Mr. Frank Daly: Yes.
Mr. Brendan McDonagh: We would welcome it. If people can give us information, we can take matters up with the borrower directly to determine the situation. We have noticed that everyone assumes every estate in a neglected condition is NAMA’s, but many of them are not or they are funded by other banks.
Deputy Michael D’Arcy: Many of them are NAMA’s.
Mr. Brendan McDonagh: I accept that.
Deputy Michael D’Arcy: Clarification is good. People seem to be terrified to ask NAMA a question for fear of prosecution.
Mr. Frank Daly: No. That is not lobbying. Lobbying is when someone tries to influence a decision of NAMA for personal benefit. Passing on information is not remotely like that.
One site that has received widespread attention has been 16 Moore Street in Dublin, scene of the signature of the surrender order which put an end to the 1916 Rising. There is a campaign to preserve the building which is earmarked for demolition as part of NAMA Top 10 developer, Joe O’Reilly’s redevelopment of the area. The campaign has gained some traction with the involvement of descendants of the participants in the Rising including James Connolly Heron, the great grandson of effective commander in chief of the Rising, James Connolly. There is a Facebook campaign which has attracted over 4,000 members, in the Oireachtas politicians have questioned the redevelopment and in January 2011 housing minister Michael Finneran made a statement in support of the group and there has been a letter-writing campaign. The building itself looks practically derelict today and there are concerns for its safety.
Another group is concerned at the deterioration of the former Hume Street hospital just off of St Stephen’s Green in central Dublin which was to be developed by Michael Kelly whose loans might now be in NAMA. And up and down the country there are many new developments which stand unfinished and there are other redevelopments which have stalled with the implosion of the property bubble. So what can you do if you have concerns, particularly if you believe the property is subject to a loan taken over by NAMA?
(1) You can contact your local council
(2) You can contact NAMA but you’re likely to get a response similar to this one received from NAMA by supporters of the Save Hume Street from Destruction  campaign:
“Please be advised that the National Asset Management Agency acquires loans and not the assets underlying the loans. Accordingly a property underlying a loan acquired continues to be the responsibility of the debtor. Your email makes reference to section 141 of the Agency’s Act [grants rights to NAMA to enter property secured by a NAMA loan, for the purposes of securing the property]. Please be advised that NAMA is aware of the various rights available to it pursuant to the terms of the NAMA Act and will exercise such rights, where appropriate and at its discretion. Please be advised that the National Asset Management Agency is statutorily obliged to keep confidential all information in relation to the debtors whose loans it has acquired and can’t confirm or deny whether any specific asset has been acquired.”

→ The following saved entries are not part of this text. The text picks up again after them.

(* ===== verification/HooksSpec.v ===== *)
(** * What happens after a push (cmd/objgitd/hooks.go)

    A hook sees its own update and the script of the tree it brings, and nothing
    that is done once the references are committed changes the outcome of a push. *)

From S2P Require Import Prelude GoLib S3 Concrete Codec Cue PackTable PackIndex Storer RepoConfig Refs Objects Segment PackScan Resolver RepoFs Daemon ReceivePack GoText GitObjects Snapshot ConcreteGit PushEvents PushEventsSpec Sandbox Webhook Hooks.

(** A call that never fails. *)
Definition total {W A} (m : io W A) : Prop := forall w, exists a w', m w = (Ok a, w').
Lemma total_ret {W A} (a : A) : total (W := W) (ret a).
Proof. intros w. by eexists _, _. Qed.
Lemma total_bind {W A B} (m : io W A) (f : A -> io W B) : total m -> (forall a, total (f a)) -> total (io_bind m f).
Proof. intros Hm Hf w. destruct (Hm w) as (a & w1 & E). destruct (Hf a w1) as (b & w2 & E2). exists b, w2. unfold io_bind. by rewrite E. Qed.
Lemma total_try {W A B} (m : io W A) (f : gores A -> io W B) : (forall r, total (f r)) -> total (io_bind (attempt m) f).
Proof. intros Hf. apply total_bind; [|done]. intros w. unfold attempt. destruct (m w) as [r w']. by eexists _, _. Qed.
Lemma total_gets {W A} (f : W -> A) : total (gets f).
Proof. intros w. by eexists _, _. Qed.
Lemma total_fold {W A B} (f : B -> A -> io W B) l b : (forall b a, total (f b a)) -> total (io_fold f l b).
Proof. intros Hf. revert b. induction l as [|a l IH]; intros b; [apply total_ret|]. apply total_bind; [done|]. intros b'. apply IH. Qed.
Create HintDb total discriminated.
#[export] Hint Resolve total_ret total_bind total_try total_gets total_fold : total.

Section hooks.
Context `{GoGit} `{!GitDecode} {W : Type} `{!EncodedObjectStorer W}.
Context (ctxErr : W -> option goerr) (range : gmap bytes TreeEntry -> list (bytes * TreeEntry)) (fuel : nat).
Context (tree_File : list TreeEntry -> bytes -> io W (io W bytes)) (Short : bytes -> bytes).
Context (MarshalList : list bytes -> gores bytes) (MarshalLists : FileChanges -> gores bytes).
Context {Script : Type} (ParseScript : bytes -> bytes -> gores Script) (newHookShell : hook_shell -> io W unit) (RunScript : hook_shell -> Script -> io W unit).
Context (db : Hash -> option (Z * bytes)) `{!Reads _ db}.

Abbreviation runHook := (runHook ctxErr range fuel tree_File Short MarshalList MarshalLists ParseScript newHookShell RunScript).
Abbreviation runHooks := (runHooks ctxErr range fuel tree_File Short MarshalList MarshalLists ParseScript newHookShell RunScript).

Lemma runHook_total repo service u sb : total (runHook repo service u sb).
Proof.
  unfold Hooks.runHook. apply total_try. intros [cm|e]; [|auto with total]. apply total_try. intros [t|e]; [|auto with total]. apply total_try. intros [f|e]; [|auto with total].
  apply total_try. intros [sc|e]; [|auto with total]. apply total_try. intros [ch|e]; [|auto with total]. apply total_try. intros [[]|e]; [|auto with total].
  destruct (ParseScript sc service); auto with total.
Qed.

(** The shell of the hook of [u]: what is under /src, its script, its variables,
    its input and the changed files are those of the update. *)
Definition own_shell (repo service : bytes) (u : refUpdate) (sh : hook_shell) (prog : Script) : Prop :=
  exists cm script w0 w1 w2 w3 f contents a c d,
    commit_at db (u_new u) cm /\ tree_at db (cm_tree cm) (hs_tree sh) /\
    tree_File (hs_tree sh) (hookPath service) w0 = (Ok contents, w1) /\ contents w1 = (Ok script, w2) /\ ParseScript script service = Ok prog /\
    fst (Diff ctxErr range fuel (u_old u) (u_new u) w3) = Ok f /\
    MarshalList (fc_added f) = Ok a /\ MarshalList (fc_changed f) = Ok c /\ MarshalList (fc_deleted f) = Ok d /\ MarshalLists f = Ok (hs_changes sh) /\
    hs_env sh = hookEnv Short repo service u a c d /\ hs_stdin sh = hookStdin u /\ hs_origin sh = hookOrigin Short repo u.

Lemma wrapping_lift_ok {A} (r : gores A) (w : W) a w' : wrapping (lift r) w = (Ok a, w') -> r = Ok a /\ w' = w.
Proof. intros [(x & [= <-] & E)|(e & [=] & _)]%wrapping_inv. by injection E as -> ->. Qed.

Lemma loadHookChanges_ok u w ch w' : loadHookChanges ctxErr range fuel MarshalList MarshalLists u w = (Ok ch, w') ->
  exists f, fst (Diff ctxErr range fuel (u_old u) (u_new u) w) = Ok f /\ MarshalList (fc_added f) = Ok (hc_added ch) /\ MarshalList (fc_changed f) = Ok (hc_changed ch) /\
    MarshalList (fc_deleted f) = Ok (hc_deleted ch) /\ MarshalLists f = Ok (hc_file ch).
Proof.
  unfold loadHookChanges. intros (f & w1 & E & Hr)%io_bind_ok. exists f. split; [by rewrite E|].
  apply io_bind_ok in Hr as (a & w2 & [Ea ->]%wrapping_lift_ok & Hr). apply io_bind_ok in Hr as (c & w3 & [Ec ->]%wrapping_lift_ok & Hr).
  apply io_bind_ok in Hr as (d & w4 & [Ed ->]%wrapping_lift_ok & Hr). apply io_bind_ok in Hr as (l & w5 & [El ->]%wrapping_lift_ok & Hr). by injection Hr as <- _.
Qed.

Lemma try_inv {A B} (m : io W A) (f : gores A -> io W B) w b w' : io_bind (attempt m) f w = (Ok b, w') -> exists r w1, m w = (r, w1) /\ f r w1 = (Ok b, w').
Proof. intros (r & w1 & (r0 & [= ->] & E)%attempt_inv & Hf)%io_bind_ok. by exists r0, w1. Qed.

Lemma runHook_ran repo service u sb w sh prog err w' : runHook repo service u sb w = (Ok (Ran sh prog err), w') ->
  own_shell repo service u sh prog /\ hs_streaming sh = sb.
Proof.
  unfold Hooks.runHook. intros ([cm|e] & w1 & Ec & Hr)%try_inv; [|done]. apply try_inv in Hr as ([t|e] & w2 & Et & Hr); [|done].
  apply try_inv in Hr as ([contents|e] & w3 & Ef & Hr); [|done]. apply try_inv in Hr as ([sc|e] & w4 & Es & Hr); [|done].
  apply try_inv in Hr as ([ch|e] & w5 & Ech & Hr); [|done]. apply try_inv in Hr as ([[]|e] & w6 & _ & Hr); [|done].
  destruct (ParseScript sc service) as [p|e] eqn:Ep; [|done]. apply try_inv in Hr as (r & w7 & _ & Hr). injection Hr as <- <- _ _.
  apply loadHookChanges_ok in Ech as (f & F1 & F2 & F3 & F4 & F5). split; [|done]. exists cm, sc, w2, w3, w4, w4, f, contents, (hc_added ch), (hc_changed ch), (hc_deleted ch).
  split; [by eapply GetCommit_ok|]. split; [by eapply GetTree_ok|]. done.
Qed.

(** No hook: the tree of the pushed commit has no script. *)
Definition no_script (service : bytes) (u : refUpdate) : Prop :=
  exists cm t w e, commit_at db (u_new u) cm /\ tree_at db (cm_tree cm) t /\ fst (tree_File t (hookPath service) w) = Err e.

Lemma runHook_none repo service u sb w w' : runHook repo service u sb w = (Ok NoHook, w') -> no_script service u.
Proof.
  unfold Hooks.runHook. intros ([cm|e] & w1 & Ec & Hr)%try_inv; [|done]. apply try_inv in Hr as ([t|e] & w2 & Et & Hr); [|done].
  apply try_inv in Hr as ([contents|e] & w3 & Ef & Hr).
  { apply try_inv in Hr as ([sc|e] & w4 & _ & Hr); [|done]. apply try_inv in Hr as ([ch|e] & w5 & _ & Hr); [|done].
    apply try_inv in Hr as ([[]|e] & w6 & _ & Hr); [|done]. destruct (ParseScript sc service); [|done]. by apply try_inv in Hr as (r & w7 & _ & Hr). }
  exists cm, t, w2, e. split; [by eapply GetCommit_ok|]. split; [by eapply GetTree_ok|]. by rewrite Ef.
Qed.

(** A hook is not run for an error of one of its steps: reading the commit, its
    tree or the script, telling the changes, building the shell, parsing. *)
Definition failed_step (service : bytes) (u : refUpdate) (e : goerr) : Prop :=
  (exists w, fst (GetCommit (u_new u) w) = Err e) \/
  (exists cm w, commit_at db (u_new u) cm /\ fst (GetTree (cm_tree cm) w) = Err e) \/
  (exists cm t w contents w1, commit_at db (u_new u) cm /\ tree_at db (cm_tree cm) t /\
    tree_File t (hookPath service) w = (Ok contents, w1) /\ fst (contents w1) = Err e) \/
  (exists w, fst (loadHookChanges ctxErr range fuel MarshalList MarshalLists u w) = Err e) \/
  (exists sh w, fst (newHookShell sh w) = Err e) \/
  (exists script, ParseScript script service = Err e).

Lemma runHook_failed repo service u sb w e w' : runHook repo service u sb w = (Ok (NotRun e), w') -> failed_step service u e.
Proof.
  unfold Hooks.runHook, failed_step. intros ([cm|e1] & w1 & Ec & Hr)%try_inv; [|injection Hr as -> _; left; exists w; by rewrite Ec].
  pose proof (GetCommit_ok db _ _ _ _ Ec) as Hcm. right.
  apply try_inv in Hr as ([t|e1] & w2 & Et & Hr); [|injection Hr as -> _; left; exists cm, w1; by rewrite Et].
  pose proof (GetTree_ok db _ _ _ _ Et) as Ht. right.
  apply try_inv in Hr as ([contents|e1] & w3 & Ef & Hr); [|done].
  apply try_inv in Hr as ([sc|e1] & w4 & Es & Hr); [|injection Hr as -> _; left; exists cm, t, w2, contents, w3; by rewrite Es]. right.
  apply try_inv in Hr as ([ch|e1] & w5 & Ech & Hr); [|injection Hr as -> _; left; exists w4; by rewrite Ech]. right.
  apply try_inv in Hr as ([[]|e1] & w6 & Esh & Hr); [|injection Hr as -> _; left; eexists _, w5; by rewrite Esh]. right.
  destruct (ParseScript sc service) as [p|e1] eqn:Ep; [by apply try_inv in Hr as (r & w7 & _ & Hr)|]. injection Hr as -> _. by exists sc.
Qed.

(** What an outcome says of its update. *)
Definition explained (repo service : bytes) (sb : bool) (u : refUpdate) (o : outcome) : Prop :=
  match o with
  | NoHook => no_script service u
  | NotRun e => failed_step service u e
  | Ran sh prog _ => own_shell repo service u sh prog /\ hs_streaming sh = sb
  end.
Lemma runHook_explained repo service u sb w o w' : runHook repo service u sb w = (Ok o, w') -> explained repo service sb u o.
Proof. destruct o; [apply runHook_none|apply runHook_failed|apply runHook_ran]. Qed.

(** After a push every accepted branch update has its hook, in the order of the
    commands: each is looked for once, deletions and other references have none, and
    neither a missing, unreadable or failing hook nor one that times out keeps the
    next from running or fails the push. A hook is left out only where the pushed
    tree holds no script, and not run only for the error of one of its steps; one that
    runs runs the script that the pushed tree itself holds, on that tree, and its
    input, variables, changes file and origin say the update it runs for and the
    difference of its two commits. *)
Theorem hooks_see_their_update repo service updates sb w :
  exists out w', runHooks repo service updates sb w = (Ok out, w') /\
    fst <$> out = filter (fun u => hooked u = true) updates /\
    forall u o, (u, o) ∈ out -> explained repo service sb u o.
Proof.
  assert (Ht : total (runHooks repo service updates sb)).
  { apply total_fold. intros out u. unfold run_next. destruct (negb (hooked u)); [apply total_ret|]. apply total_bind; [apply runHook_total|]. intros o. apply total_ret. }
  destruct (Ht w) as (out & w' & Hr). exists out, w'. split; [done|]. unfold Hooks.runHooks in Hr. revert Hr.
  apply (io_fold_inv (fun done out => fst <$> out = filter (fun u => hooked u = true) done /\ forall u o, (u, o) ∈ out -> explained repo service sb u o)).
  { split; [done|]. intros u o Hin. by apply elem_of_nil in Hin. }
  intros done u out1 w1 out2 w2 _ [Hf Hown] Hr. unfold run_next in Hr. rewrite filter_app, filter_cons, filter_nil. destruct (hooked u) eqn:Eu; cbn [negb] in Hr.
  - apply io_bind_ok in Hr as (o & w3 & Eo & Hr). injection Hr as <- _. rewrite decide_True by done. rewrite fmap_app, Hf. split; [done|].
    intros u' o' [Hin|Hin]%elem_of_app; [by apply Hown|]. apply list_elem_of_singleton in Hin. injection Hin as -> ->. by eapply runHook_explained.
  - injection Hr as <- _. rewrite decide_False by done. by rewrite app_nil_r.
Qed.
End hooks.

(** The hooks of a push of four commands: one runs and fails, the deletion and the
    tag have none, and one branch points at an object that is not a commit. *)
Module AHook.
Import History.
Definition toy_file (t : list (@TreeEntry toy_git)) (path : bytes) : io unit (io unit bytes) :=
  if bool_decide (path = hookPath receivePackHook) then ret (ret (bs "echo hi")) else fail (Sent ErrNotExist).
Definition updates : list (@refUpdate toy_git) :=
  [{| u_name := bs "refs/heads/main"; u_old := h 5; u_new := h 6 |}; {| u_name := bs "refs/heads/gone"; u_old := h 5; u_new := ZeroHash |};
   {| u_name := bs "refs/tags/v1"; u_old := ZeroHash; u_new := h 6 |}; {| u_name := bs "refs/heads/odd"; u_old := ZeroHash; u_new := h 1 |}].
Definition hooks : io unit (list (refUpdate * outcome (Script := bytes))) :=
  runHooks no_ctx any_order 5 toy_file (fun b => b) (fun l => Ok (mjoin l)) (fun f => Ok (mjoin (fc_added f)))
    (fun sc _ => Ok sc) (fun _ => ret tt) (fun _ _ => fail (Sent EOF)) (bs "r") receivePackHook updates true.
Definition kind (o : outcome (Script := bytes)) : nat := match o with NoHook => 0 | NotRun _ => 1 | Ran _ _ None => 2 | Ran _ _ (Some _) => 3 end.
Definition kinds (r : gores (list (refUpdate * outcome (Script := bytes)))) : option (list (bytes * nat)) :=
  match r with Ok out => Some ((fun p => (u_name (fst p), kind (snd p))) <$> out) | Err _ => None end.
Example hooks_run : kinds (fst (hooks tt)) = Some [(bs "refs/heads/main", 3%nat); (bs "refs/heads/odd", 1%nat)].
Proof. vm_compute. reflexivity. Qed.
End AHook.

(3) It seems that you might be able to meet with NAMA. The 16 Moore Street campaign group is reported to be meeting with both the NAMA CEO and chairman on Thursday this week and no doubt they will let us know the outcome through their Facebook page.
(4) You can contact the developer or the bank if you have the details
(5) You can contact An Taisce if the building is listed (your local council should be able to help with establishing the building’s status)
(6) You can contact the Gardai with complaints of criminal behaviour
(7) You might consider writing to the press, for example to Frank McDonald the Environment Editor of the Irish Times
(8) You can consult the Derelict Sites Act 1990 and the Planning and Development Act 2000 to see if there is any action you can take
Remember that NAMA has a commercial remit – we all want it to make a profit. So it might be asking too much of NAMA to expend time and money on a property that may be demolished eventually anyway. That said, as the Moore Street campaign shows, you can get NAMA’s attention if you have the support backing you up.
This entry will be updated with further news from the Moore Street campaign and others and with news of hazardous NAMA sites.